◆ Input
(** C5, amended: in every store state and for every identifier within
    SQLite's signed 64-bit range, [delete_product] returns normally, a
    [get_product] of the same identifier then returns [None], and the
    table is the former one without that identifier: the row is removed
    when there is one, and nothing changes when there is none. *)
Theorem delete_then_get w t product_id :
  store w = Some t -> disk_full w = false -> int64 product_id = true ->
  exists w' w'',
    delete_product product_id w = (Ok tt, w')
    /\ get_product product_id w' = (Ok None, w'')
    /\ store w'
       = Some (Table (delete product_id (rows t)) (sqlite_sequence t))
    /\ (rows t !! product_id = None -> store w' = Some t).
Proof.
  intros Hs Hd Hi. open_store Hs.
  rewrite (delete_product_eq _ _ _ _ Hfile Htable Hi).
  rewrite release_done by by left.
  eexists _, _. split; [reflexivity|].
  rewrite (get_product_store _ _ _ _ _ _ (view_with_rows _ _ _ Htable) Hi).
  cbn [rows]. rewrite lookup_delete_eq. split; [reflexivity|].
  rewrite store_written, (view_with_rows _ _ _ Htable). split; [done|].
  intros Hn. by rewrite delete_id, table_eta.
Qed.

Lemma delete_then_get_witness :
  exists w' w'',
    delete_product 3 fresh_store = (Ok tt, w')
    /\ get_product 3 w' = (Ok None, w'')
    /\ store w' = Some (Table (delete 3 (rows seeded)) (sqlite_sequence seeded))
    /\ (rows seeded !! 3 = None -> store w' = Some seeded).
Proof.
  apply (delete_then_get fresh_store seeded 3); vm_compute; reflexivity.
Defined.

(** ** Identifiers that match no row *)

Lemma bind_product_ok p :
  qty_fits p = true ->
  bind_product p
  = Ok (Product (name p) (description p) (bind_real (cost p)) (qty p)).
Proof.
  unfold bind_product, qty_fits, bind_opt_int.
  destruct (qty p) as [q|]; [|done]. intros Hq. by rewrite bind_int_ok.
Qed.

Lemma unchanged_done {A} (r : result A) w db :
  files w !! "products.db" = Some db ->
  release "products.db" r db false w
  = (r, World (files w) (conns w ++ [Connection "products.db" false db false])
              (disk_full w)).
Proof.
  intros Hf. rewrite release_done by (right; by rewrite Hf).
  by rewrite insert_id.
Qed.

(** An integer that SQLite cannot hold is refused when it is bound,
    whatever the table contains. *)
Lemma out_of_range_id_raises w t product_id :
  store w = Some t -> int64 product_id = false ->
  (get_product product_id w).1 = Raise OverflowError
  /\ (delete_product product_id w).1 = Raise OverflowError
  /\ store (delete_product product_id w).2 = Some t.
Proof.
  intros Hs Hi. open_store Hs. rewrite get_product_eq.
  unfold delete_product. rewrite with_execute, Hfile.
  cbn [default from_option id]. unfold sql_select_one, sql_delete, prepare.
  rewrite Htable. cbn [rbind]. rewrite bind_int_overflow by done.
  cbn [rbind]. rewrite !(unchanged_done _ _ _ Hfile). cbn [fst snd].
  unfold store. cbn [files]. by rewrite Hfile.
Qed.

◆ What you need to do
Check each line above for "Hfile" and return the ones that have it.

◆ Task response
  rewrite (delete_product_eq _ _ _ _ Hfile Htable Hi).
  unfold delete_product. rewrite with_execute, Hfile.
  cbn [rbind]. rewrite !(unchanged_done _ _ _ Hfile). cbn [fst snd].
  unfold store. cbn [files]. by rewrite Hfile.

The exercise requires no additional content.